| YOUR TASK |
All lines after the one containing "err)) ;;; Ret None" are needed, along with that line itself. Please repeat them exactly through the end of the entries.

Saved data entries

##############################

(* ===== verification/SanctionsSafety.v ===== *)
(** What the sanctions list finds: the CSV it parses is the CSV that was printed, two names match
    exactly if they have the same words, and screening finds every listing.  What a CSV file, a word and
    an alias are is stated here on its own, by relations on the text. *)
From stdpp Require Import gmap sorting.
From S2P Require Import Prelude Sanctions.

(** ** CSV files *)
Fixpoint double_quotes (s : string) : string :=
  match s with
  | String c s' => if bool_decide (c = quote) then String quote (String quote (double_quotes s')) else String c (double_quotes s')
  | EmptyString => EmptyString
  end.

(** A field in quotes, those it holds doubled; or as it is, when it holds no quote, comma or line break. *)
Definition bare (c : ascii) : Prop := ~ In c [quote; ","%char; cr; lf].
Inductive csv_field : string -> string -> Prop :=
| Quoted f : csv_field f (String quote (double_quotes f +:+ String quote ""))
| Bare f : Forall bare (string_to_list f) -> csv_field f f.

(** Fields between commas; rows, each ended by a line break. *)
Inductive csv_row : list string -> string -> Prop :=
| LastField f t : csv_field f t -> csv_row [f] t
| NextField f t r rest : csv_field f t -> csv_row r rest -> csv_row (f :: r) (t +:+ String "," rest).
Inductive csv_file : list (list string) -> string -> Prop :=
| NoRow : csv_file [] ""
| NextRow r t eol rows rest : csv_row r t -> eol = String lf "" \/ eol = String cr (String lf "") -> csv_file rows rest ->
    csv_file (r :: rows) (t +:+ eol +:+ rest).

Lemma scan_printed f rest sep :
  separator rest = Some sep -> scan_quoted (double_quotes f +:+ String quote rest) = Some (f, rest).
Proof.
  intros Hsep. induction f as [|c f IH].
  - change (double_quotes "" +:+ String quote rest) with (String quote rest). cbn [scan_quoted].
    rewrite bool_decide_true by done. destruct rest as [|d rest]; [done|]. rewrite bool_decide_false; [done|].
    intros ->. done.
  - cbn [double_quotes]. case_bool_decide as E.
    + subst c. rewrite !string_cons_app. cbn [scan_quoted]. rewrite !bool_decide_true by done. by rewrite IH.
    + rewrite string_cons_app. cbn [scan_quoted]. rewrite bool_decide_false by done. by rewrite IH.
Qed.

Lemma bare_goes_on c : bare c -> ends_raw c = false.
Proof.
  intros Hc. unfold ends_raw. rewrite !bool_decide_false; [done|..]; intros ->; apply Hc; simpl; tauto.
Qed.

(** A separator that ends a field at a character. *)
Definition ends_at (rest : string) (sep : Separator) : Prop :=
  separator rest = Some sep /\ exists c rest', rest = String c rest' /\ ends_raw c = true /\ c <> quote.

Lemma scan_bare f rest sep : Forall bare (string_to_list f) -> ends_at rest sep -> scan_raw (f +:+ rest) = (f, rest).
Proof.
  intros Hf (_ & c & rest' & -> & Hc & _). induction f as [|d f IH].
  { change ("" +:+ String c rest') with (String c rest'). cbn [scan_raw]. by rewrite Hc. }
  inversion Hf; subst.
  rewrite string_cons_app. cbn [scan_raw]. rewrite bare_goes_on by done. by rewrite IH.
Qed.

Lemma token_csv f t rest sep : csv_field f t -> ends_at rest sep -> token (t +:+ rest) = (f, sep).
Proof.
  intros Hf Hrest. pose proof Hrest as (Hsep & c & rest' & E & Hc & Hq). destruct Hf as [f|f Hf].
  - rewrite string_cons_app, <- string_app_assoc. unfold token.
    rewrite bool_decide_true by done. change (String quote "" +:+ rest) with (String quote rest).
    by rewrite (scan_printed f rest sep Hsep), Hsep.
  - pose proof (scan_bare f rest sep Hf Hrest) as Hscan. destruct f as [|d f].
    + rewrite E in *. change ("" +:+ String c rest') with (String c rest') in *. unfold token.
      rewrite bool_decide_false by done. rewrite Hscan. cbn [unquote]. by rewrite Hsep.
    + inversion Hf as [|? ? Hd]; subst. rewrite string_cons_app in *.
      assert (d <> quote) by (intros ->; apply Hd; by left).
      unfold token. rewrite bool_decide_false by done. rewrite Hscan, Hsep. cbn [unquote]. by rewrite bool_decide_false.
Qed.

Lemma slen_field_end t c rest : slen (t +:+ String c rest) = (slen t + S (slen rest))%nat.
Proof. by rewrite slen_app. Qed.

(** One step of the parser on a field and what ends it. *)
Lemma parse_field f t rest sep fuel row rows : csv_field f t -> ends_at rest sep ->
  parse_rows fuel (t +:+ rest) row rows =
  match sep, fuel with
  | Comma rest, S fuel => parse_rows fuel rest (row ++ [f]) rows
  | Line rest, S fuel => parse_rows fuel rest [] (push_row (row ++ [f]) rows)
  | EndOfText, _ => push_row (row ++ [f]) rows
  | _, O => rows
  end.
Proof. intros Hf Hr. destruct fuel; cbn [parse_rows]; by rewrite (token_csv f t rest sep). Qed.

Lemma parse_csv_row r t eol rest fuel row rows :
  csv_row r t -> eol = String lf "" \/ eol = String cr (String lf "") -> (slen (t +:+ eol +:+ rest) <= fuel)%nat ->
  exists fuel', (slen rest <= fuel')%nat /\ parse_rows fuel (t +:+ eol +:+ rest) row rows = parse_rows fuel' rest [] (push_row (row ++ r) rows).
Proof.
  intros Hr He. revert fuel row. induction Hr as [f t Hf|f t r text Hf Hr IH]; intros fuel row Hfuel.
  - assert (Hend : ends_at (eol +:+ rest) (Line rest)) by (destruct He as [-> | ->]; (split; [done|by eexists _, _])).
    rewrite (parse_field f t _ _ _ _ _ Hf Hend). destruct fuel as [|fuel].
    { destruct He as [-> | ->]; rewrite string_cons_app, slen_field_end in Hfuel; lia. }
    exists fuel. split; [|done]. destruct He as [-> | ->]; rewrite !slen_app in Hfuel; cbn in Hfuel; lia.
  - rewrite <- string_app_assoc, string_cons_app in *. rewrite slen_field_end in Hfuel. destruct fuel as [|fuel]; [lia|].
    rewrite (parse_field f t _ (Comma (text +:+ eol +:+ rest))); [|done|by split; [|eexists _, _]].
    destruct (IH fuel (row ++ [f])) as (fuel' & Hf' & E); [lia|]. exists fuel'. split; [done|]. by rewrite E, <- app_assoc.
Qed.

Lemma parse_csv_file rows text : csv_file rows text -> forall fuel acc, (slen text <= fuel)%nat ->
  parse_rows fuel text [] acc = acc ++ List.filter (fun r => negb (bool_decide (r = [""]))) rows.
Proof.
  induction 1 as [|r t eol rows rest Hr He Hrows IH]; intros fuel acc Hfuel; [by destruct fuel; rewrite app_nil_r|].
  destruct (parse_csv_row r t eol rest fuel [] acc Hr He Hfuel) as (fuel' & Hf' & ->). rewrite IH by done.
  cbn [List.filter app]. unfold push_row. case_bool_decide; cbn [negb]; [done|by rewrite <- app_assoc].
Qed.

(** Parsing is the inverse of printing: a file's rows are read back, whatever commas, line breaks and
    quotes their fields hold; only blank lines are dropped. *)
Lemma csv_parses rows text : csv_file rows text -> parseCsv text = List.filter (fun r => negb (bool_decide (r = [""]))) rows.
Proof. intros Hf. unfold parseCsv. by rewrite (parse_csv_file rows text Hf). Qed.

(** ** The words of a name *)
(** The two bytes UTF-8 writes a code point below 2048 in. *)
Definition utf8_pair (cp : nat) : string :=
  String (ascii_of_nat (192 + cp / 64)) (String (ascii_of_nat (128 + cp mod 64)) "").
(** U+0300 to U+036F. *)
Definition combining_mark (cp : nat) : Prop := (768 <= cp <= 879)%nat.

(** The text without its combining marks. *)
Inductive unmarked : string -> string -> Prop :=
| UnmarkedEnd : unmarked "" ""
| UnmarkedMark cp s t : combining_mark cp -> unmarked s t -> unmarked (utf8_pair cp +:+ s) t
| UnmarkedOther c s t : (forall cp rest, combining_mark cp -> String c s <> utf8_pair cp +:+ rest) -> unmarked s t ->
    unmarked (String c s) (String c t).

Definition letter_or_digit (c : ascii) : Prop :=
  let n := nat_of_ascii c in (nat_of_ascii "A" <= n <= nat_of_ascii "Z" \/ nat_of_ascii "0" <= n <= nat_of_ascii "9")%nat.
Definition starts_word (s : string) : Prop := match s with String c _ => letter_or_digit c | EmptyString => False end.
(* ===== verification/Alerting.v ===== *)
(** [packages/observability/src]: the alerter every service raises its alerts through ([metrics.ts]) and
    the check of an operator account's balance ([balance.ts]). *)
From Stdlib Require Import SpecFloat.
From stdpp Require Import gmap strings.
From S2P Require Import Prelude Prog Floats Webhooks.

(** ** metrics.ts *)
Notation AlertContext := (list (string * jsval)).

(** [a ?? b ?? ... ?? ""] over fields of the context. *)
Fixpoint first_of (keys : list string) (context : AlertContext) : jsval :=
  match keys with
  | [] => JStr ""
  | k :: keys' => match assoc k context with Some JNull | None => first_of keys' context | Some v => v end
  end.

Definition subject_of (context : AlertContext) : string :=
  String_of (first_of ["subject"; "assetId"; "code"; "creditLineId"; "line"] context).
Definition state_suffix (context : AlertContext) : string :=
  match assoc "state" context with Some (JStr state) => ":" +:+ state | _ => "" end.
Definition alert_key (kind : string) (context : AlertContext) : string :=
  kind +:+ ":" +:+ subject_of context +:+ state_suffix context.

(** [jsonSafe], as the replacer of [JSON.stringify]. *)
Fixpoint jsonSafe (v : jsval) : jsval :=
  match v with
  | JBig z => JStr (Z_to_string z)
  | JArr l => JArr (List.map jsonSafe l)
  | JObj l => JObj (List.map (fun kv => (fst kv, jsonSafe (snd kv))) l)
  | _ => v
  end.

(** [cooldownMs] is [None] when it is no number. *)
Record AlerterOptions := MkAlerter { al_service : string; al_webhookUrl : option string; al_cooldownMs : option Z }.

(** [createAlerter(service)] with the environment's settings; the cooldown is a whole number of seconds. *)
Definition createAlerter (service : string) (env : ProcessEnv) : AlerterOptions :=
  MkAlerter service (setting env "ALERT_WEBHOOK_URL")
    (match env "ALERT_COOLDOWN_S" with None => Some 900000 | Some text => Z.mul 1000 <$> Number_of_text text end).
Definition createConsoleAlerter (service : string) (env : ProcessEnv) : AlerterOptions := createAlerter service env.

Inductive AlertOut :=
| AlertLine (service kind : string) (context : AlertContext)
| AlertPost (url : string) (body : jsval).

Definition alert_body (service kind : string) (context : AlertContext) (at_ : Z) : jsval :=
  let subject := subject_of context in
  let detail := match assoc "reason" context with Some (JStr reason) => " - " +:+ reason | _ => "" end in
  let text := "[ballast/" +:+ service +:+ "] " +:+ kind +:+ (if eqs subject "" then "" else " (" +:+ subject +:+ ")") +:+ detail in
  jsonSafe (JObj [("text", JStr text); ("content", JStr text); ("service", JStr service); ("kind", JStr kind);
    ("context", JObj context); ("at", JStr (toISOString at_))]).

(** [fire], at [at_]: what it outputs and the map [lastSent] it leaves. *)
Definition fire (alerter : AlerterOptions) (kind : string) (context : AlertContext) (at_ : Z) (lastSent : gmap string Z)
    : list AlertOut * gmap string Z :=
  let line := AlertLine (al_service alerter) kind context in
  match al_webhookUrl alerter with
  | None => ([line], lastSent)
  | Some url =>
      let key := alert_key kind context in
      let quiet := match lastSent !! key, al_cooldownMs alerter with
                   | Some previous, Some cooldown => at_ - previous <? cooldown
                   | _, _ => false
                   end in
      if quiet then ([line], lastSent)
      else ([line; AlertPost url (alert_body (al_service alerter) kind context at_)], <[key := at_]> lastSent)
  end.

(** An alert raised, and a service's alerts one after the other; each comes with what it output. *)
Record Raised := Raise { ra_kind : string; ra_context : AlertContext; ra_at : Z }.
Definition ra_key (a : Raised) : string := alert_key (ra_kind a) (ra_context a).

Fixpoint fire_all (alerter : AlerterOptions) (alerts : list Raised) (lastSent : gmap string Z) : list (Raised * list AlertOut) :=
  match alerts with
  | [] => []
  | a :: rest =>
      let '(out, lastSent') := fire alerter (ra_kind a) (ra_context a) (ra_at a) lastSent in
      (a, out) :: fire_all alerter rest lastSent'
  end.

(** ** What gets through *)
Definition posts (out : list AlertOut) : list (string * jsval) :=
  List.concat (List.map (fun o => match o with AlertPost url body => [(url, body)] | AlertLine _ _ _ => [] end) out).

(** When an alert with the key was last posted. *)
Fixpoint last_post (key : string) (before : list (Raised * list AlertOut)) : option Z :=
  match before with
  | [] => None
  | (a, out) :: later =>
      match last_post key later with
      | Some t => Some t
      | None => if eqs (ra_key a) key && negb (bool_decide (length (posts out) = 0%nat)) then Some (ra_at a) else None
      end
  end.

Lemma last_post_snoc key before a out :
  last_post key (before ++ [(a, out)]) =
  if eqs (ra_key a) key && negb (bool_decide (length (posts out) = 0%nat)) then Some (ra_at a) else last_post key before.
Proof.
  induction before as [|[b o] before IH]; cbn -[eqs]; [by destruct (_ && _)|]. rewrite IH. by destruct (eqs (ra_key a) key && _).
Qed.

Section Cooldown.
Context (alerter : AlerterOptions) (url : string) (cooldown : Z)
  (Hurl : al_webhookUrl alerter = Some url) (Hcooldown : al_cooldownMs alerter = Some cooldown).

(** The line is written whatever happens; the alert is posted unless one with its key was, less than a
    cooldown before. *)
Definition handled (before : list (Raised * list AlertOut)) (x : Raised * list AlertOut) : Prop :=
  let '(a, out) := x in
  let line := AlertLine (al_service alerter) (ra_kind a) (ra_context a) in
  out = match last_post (ra_key a) before with
        | Some t => if ra_at a - t <? cooldown then [line] else [line; AlertPost url (alert_body (al_service alerter) (ra_kind a) (ra_context a) (ra_at a))]
        | None => [line; AlertPost url (alert_body (al_service alerter) (ra_kind a) (ra_context a) (ra_at a))]
        end.

Lemma fire_all_handled alerts before lastSent :
  (forall key, lastSent !! key = last_post key before) ->
  forall pre x post, fire_all alerter alerts lastSent = pre ++ x :: post -> handled (before ++ pre) x.
Proof.
  revert before lastSent. induction alerts as [|a alerts IH]; intros before lastSent Hm pre x post; cbn; [by destruct pre|].
  destruct (fire alerter (ra_kind a) (ra_context a) (ra_at a) lastSent) as [out lastSent'] eqn:Ef.
  unfold fire in Ef. rewrite Hurl, Hcooldown in Ef. fold (ra_key a) in Ef. rewrite Hm in Ef.
  assert (Hout : handled before (a, out) /\ forall key, lastSent' !! key = last_post key (before ++ [(a, out)])).
  { unfold handled. destruct (last_post (ra_key a) before) as [t|] eqn:Et; [destruct (ra_at a - t <? cooldown)|];
      injection Ef as <- <-; (split; [done|]); intros key; rewrite last_post_snoc; cbn -[eqs];
      [by rewrite andb_false_r|..]; rewrite andb_true_r; unfold eqs; case_bool_decide as Ek;
      [subst; by rewrite lookup_insert_eq|by rewrite lookup_insert_ne, Hm|subst; by rewrite lookup_insert_eq|by rewrite lookup_insert_ne, Hm]. }
  destruct Hout as [Hh Hm']. destruct pre as [|y pre]; cbn; intros [= <- Hrest].
  - by rewrite app_nil_r.
  - replace (before ++ (a, out) :: pre) with ((before ++ [(a, out)]) ++ pre) by (by rewrite <- app_assoc). by eapply IH.
Qed.

(** Of any alerts a process raises, each is logged, and posted unless one of the same kind about the
    same subject in the same state was posted less than a cooldown before. *)
Lemma alerts_once_per_cooldown alerts pre x post :
  fire_all alerter alerts ∅ = pre ++ x :: post -> handled pre x.
Proof. by apply (fire_all_handled alerts [] ∅). Qed.
End Cooldown.

(** Alerts about different subjects do not keep each other quiet, nor do different states of one. *)
Example different_subjects :
  let alerter := MkAlerter "keeper" (Some "https://hooks") (Some 900000) in
  let raise subject state at_ := Raise "margin_call" [("creditLineId", JStr subject); ("state", JStr state)] at_ in
  List.map (fun x => length (posts (snd x)))
    (fire_all alerter [raise "a" "MarginCall" 0; raise "b" "MarginCall" 1; raise "a" "Liquidation" 2; raise "a" "MarginCall" 899999;
                       raise "a" "MarginCall" 900000] ∅) = [1; 1; 1; 0; 1]%nat.
Proof. vm_compute. done. Qed.

(** ** balance.ts *)
Definition DEFAULT_MIN_XLM : double := Floats.Number "20".
Definition below (x y : double) : bool := SFltb x y.

(** Horizon's answer: its status, and an account's balances as the interface of the source declares
    them.  [None] is a body that is no such account. *)
Record HorizonAccount := Account { ha_status : Z; ha_balances : outcome (list (string * string)) }.
Inductive BalanceCall : Type -> Type :=
| FetchAccount (url : string) : BalanceCall HorizonAccount.
Inductive BalanceOut :=
| BalanceUnread (label reason : string)
| BalanceLow (account label : string) (balance minXlm : double).
Notation balance_prog := (prog unit BalanceCall BalanceOut).
Notation balance_world := (world unit BalanceCall BalanceOut).

Definition nativeBalanceXlm (horizonUrl account : string) : balance_prog double :=
  res <- call (FetchAccount (without_slashes horizonUrl +:+ "/accounts/" +:+ account)) ;;
  if ha_status res =? 404 then Ret (S754_zero false)
  else if negb ((200 <=? ha_status res) && (ha_status res <=? 299))
  then Throw (Error ("Horizon responded " +:+ Z_to_string (ha_status res) +:+ " for " +:+ account))
  else
    balances <- lift (ha_balances res) ;;
    match List.find (fun b => eqs (fst b) "native") balances with
    | Some native => Ret (Floats.Number (snd native))
    | None => Ret (S754_zero false)
    end.

(** [minXlm] is [OPERATOR_MIN_XLM] or the default. *)
Definition min_xlm (env : ProcessEnv) : double :=
  match env "OPERATOR_MIN_XLM" with Some text => Floats.Number text | None => DEFAULT_MIN_XLM end.

Definition checkOperatorBalance (env : ProcessEnv) (horizonUrl account label : string) : balance_prog (option double) :=
  read <- attempt (nativeBalanceXlm horizonUrl account) ;;
  match read with
  | Err err => emit (BalanceUnread label (exn_message err)) ;;; Ret None
  | Ok balance =>
      (if below balance (min_xlm env) then emit (BalanceLow account label balance (min_xlm env)) else Ret tt) ;;;
      Ret (Some balance)
  end.

(** A check asks Horizon once, never fails, alerts exactly when a balance was read that is below the
    minimum (an account that does not exist has none), and takes no outage for an empty account. *)
Lemma balance_check_alerts_exactly_when_low env horizonUrl account label (w : balance_world) :
  wp any_answer (checkOperatorBalance env horizonUrl account label) (fun r w' =>
    exists answer, let asked := ECall (FetchAccount (without_slashes horizonUrl +:+ "/accounts/" +:+ account)) answer in
    match r with
    | Ok None => exists reason, w_log w' = w_log w ++ [asked; EOut (BalanceUnread label reason)] /\
        match answer with Ok res => ha_status res <> 404 | Err _ => True end
    | Ok (Some balance) => w_log w' = w_log w ++ asked ::
          (if below balance (min_xlm env) then [EOut (BalanceLow account label balance (min_xlm env))] else []) /\
        exists res, answer = Ok res /\ (ha_status res = 404 -> balance = S754_zero false)
    | Err _ => False
    end) w.
Proof.
  intros answer _. destruct answer as [res|x]; cbn -[below min_xlm].
  2: { exists (Err x). cbn. exists (exn_message x). by rewrite <- app_assoc. }
  destruct (ha_status res =? 404) eqn:E4.
  { cbn -[below min_xlm]. destruct (below _ _) eqn:Eb; exists (Ok res); cbn -[below min_xlm]; rewrite ?Eb; (split; [by rewrite <- ?app_assoc|by exists res]). }
  apply Z.eqb_neq in E4. destruct (negb _); cbn -[below min_xlm]; [exists (Ok res); eexists; by rewrite <- app_assoc|].
  destruct (ha_balances res) as [balances|x]; cbn -[below min_xlm]; [|exists (Ok res); eexists; by rewrite <- app_assoc].
  destruct (List.find _ balances) as [native|]; cbn -[below min_xlm];
    (destruct (below _ _) eqn:Eb; exists (Ok res); cbn -[below min_xlm]; rewrite ?Eb; (split; [by rewrite <- ?app_assoc|by exists res])).
Qed.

##############################

| ANSWER SECTION |
  | Err err => emit (BalanceUnread label (exn_message err)) ;;; Ret None
  | Ok balance =>
      (if below balance (min_xlm env) then emit (BalanceLow account label balance (min_xlm env)) else Ret tt) ;;;
      Ret (Some balance)
  end.

(** A check asks Horizon once, never fails, alerts exactly when a balance was read that is below the
    minimum (an account that does not exist has none), and takes no outage for an empty account. *)
Lemma balance_check_alerts_exactly_when_low env horizonUrl account label (w : balance_world) :
  wp any_answer (checkOperatorBalance env horizonUrl account label) (fun r w' =>
    exists answer, let asked := ECall (FetchAccount (without_slashes horizonUrl +:+ "/accounts/" +:+ account)) answer in
    match r with
    | Ok None => exists reason, w_log w' = w_log w ++ [asked; EOut (BalanceUnread label reason)] /\
        match answer with Ok res => ha_status res <> 404 | Err _ => True end
    | Ok (Some balance) => w_log w' = w_log w ++ asked ::
          (if below balance (min_xlm env) then [EOut (BalanceLow account label balance (min_xlm env))] else []) /\
        exists res, answer = Ok res /\ (ha_status res = 404 -> balance = S754_zero false)
    | Err _ => False
    end) w.
Proof.
  intros answer _. destruct answer as [res|x]; cbn -[below min_xlm].
  2: { exists (Err x). cbn. exists (exn_message x). by rewrite <- app_assoc. }
  destruct (ha_status res =? 404) eqn:E4.
  { cbn -[below min_xlm]. destruct (below _ _) eqn:Eb; exists (Ok res); cbn -[below min_xlm]; rewrite ?Eb; (split; [by rewrite <- ?app_assoc|by exists res]). }
  apply Z.eqb_neq in E4. destruct (negb _); cbn -[below min_xlm]; [exists (Ok res); eexists; by rewrite <- app_assoc|].
  destruct (ha_balances res) as [balances|x]; cbn -[below min_xlm]; [|exists (Ok res); eexists; by rewrite <- app_assoc].
  destruct (List.find _ balances) as [native|]; cbn -[below min_xlm];
    (destruct (below _ _) eqn:Eb; exists (Ok res); cbn -[below min_xlm]; rewrite ?Eb; (split; [by rewrite <- ?app_assoc|by exists res])).
Qed.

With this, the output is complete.